Il Sindaco di Melendugno caccia un gruppo di volontari della Protezione Civile colpevoli di non condividere la battaglia contro la realizzazione del gasdotto Tap. L’associazione, ora, avrà venti giorni per sloggiare. La polemica sulla decisione assunta dal primo cittadino Marco Potì è scoppiata quando, sulle colonne de ilGiornale, è apparso un articolo a firma di Luca Fazzo in cui si sottolineava il motivo dello sfratto: aver ricevuto sostegni economici per la loro attività dalla multinazionale svizzera.

«Nella sua lettera il Sindaco non accampa scuse, non si trincera dietro affitti non pagati o necessità di recuperare i locali. Con una certa brutalità, mette nero su bianco che solo chi condivide la battaglia contro il gasdotto ha diritto a utilizzare uno spazio pubblico. Fosse anche per la più nobile delle cause», si legge nel pezzo, ma Potì non ci sta a passare per quello che maltratta i volontari e pubblicamente, sul suo profilo Facebook rende nota la lettera inviata al Presidente dell’associazione con cui si chiede di liberare i locali di piazza Castello per “motivazioni di carattere etico-morale”.
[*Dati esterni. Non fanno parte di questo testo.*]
(** * MineRL environment: session protocol, marshalling and recovery

    A shallow embedding of [minerl/env/core.py] (class [MineRLEnv]) and of
    [minerl/env/observations.py].

    - Python objects are explicit data: the environment object is the record
      [Env], its attributes are the fields, and a method is a function in the
      state-and-exception monad [M] (the state survives a raised exception,
      as attribute assignments do in Python).
    - Everything outside the process (the remote Minecraft client behind the
      socket, the instance launcher, the clock, the log file, the random
      generator behind [observation_space.sample()]) is the record [World]:
      a script of what each successive call will observe, and the [trace] of
      what the environment did to the outside.
    - [str] and [bytes] are both byte strings ([string]); a [str] stands for
      its UTF-8 encoding, so [.encode()] is the identity.
    - Logging ([log_error], [logger.debug], [print]) has no effect on the
      protocol and is left out. *)

From stdpp Require Import gmap strings list fin_maps pretty.
From Stdlib Require Import ZArith Lia Ascii.

Local Open Scope Z_scope.

(** ** Exceptions and results *)

Inductive exn : Type :=
| socket_timeout                      (* socket.timeout *)
| socket_error                        (* socket.error, i.e. OSError *)
| RuntimeError (msg : string)
| MissionInitException (msg : string)
| EnvException (msg : string)
| NotImplementedError (msg : string)
| AssertionError (msg : string)
| KeyError (key : string)
| IndexError
| ValueError
| TypeError
| AttributeError
| struct_error                        (* struct.error *)
| UnicodeDecodeError.

Inductive res (A : Type) : Type :=
| Ok (a : A)
| Raise (e : exn).
Arguments Ok {A} a.
Arguments Raise {A} e.

(** [except (socket.timeout, socket.error)] *)
Definition is_socket_exn (e : exn) : bool :=
  match e with
  | socket_timeout | socket_error => true
  | _ => false
  end.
Parte un po’ “alla larga” – cioè dal fatto che le occasioni per collaborare si sarebbero fatte “più rare” – ma il discorso del primo cittadino è semplice. I contributi che l’associazione avrebbe ricevuto [50mila euro secondo Potì e cui si aggiungono altri soldi erogati da Tap per un totale di 150mila euro] rappresentano «un fatto moralmente gravissimo, se si considera l’impegno, l’abnegazione e la passione civile con cui la comunità si sta opponendo al progetto del gasdotto che Tap sta cercando di realizzare sul territorio».

Melendugno insieme ad altri comuni del Salento, associazioni, commercianti, artigiani e cittadini stanno portando avanti la lotta mettendoci non solo la faccia, ma anche tempo e denaro pur di contrastare la costruzione del “tubo cattivo”.

Il punto è questo: senza togliere il fatto che, in democrazia, ciascuno può difendere la propria opinione, secondo il primo cittadino l’Associazione sfrattata non ha più i ‘titoli’ a restare nei locali comunali – di cui usa anche le utenze – per una questione di «coerenza, correttezza ed eticità». Altri gruppi, privi di qualsiasi finanziamento, secondo Potì, avrebbero più diritto. Per giunta, come si legge nella lettera, il Comune avrebbe ricevuto da parte dell’Associazione una proposta di schema di convenzione con l’amministrazione per “supporto alle istituzioni locali” contenente i “presupposti per lo svolgimento di attività di interesse pubblico” per 10mila euro. Una proposta ‘irricevibile’ per il Sindaco.

Morale della storia: devono andare via, entro 20 giorni.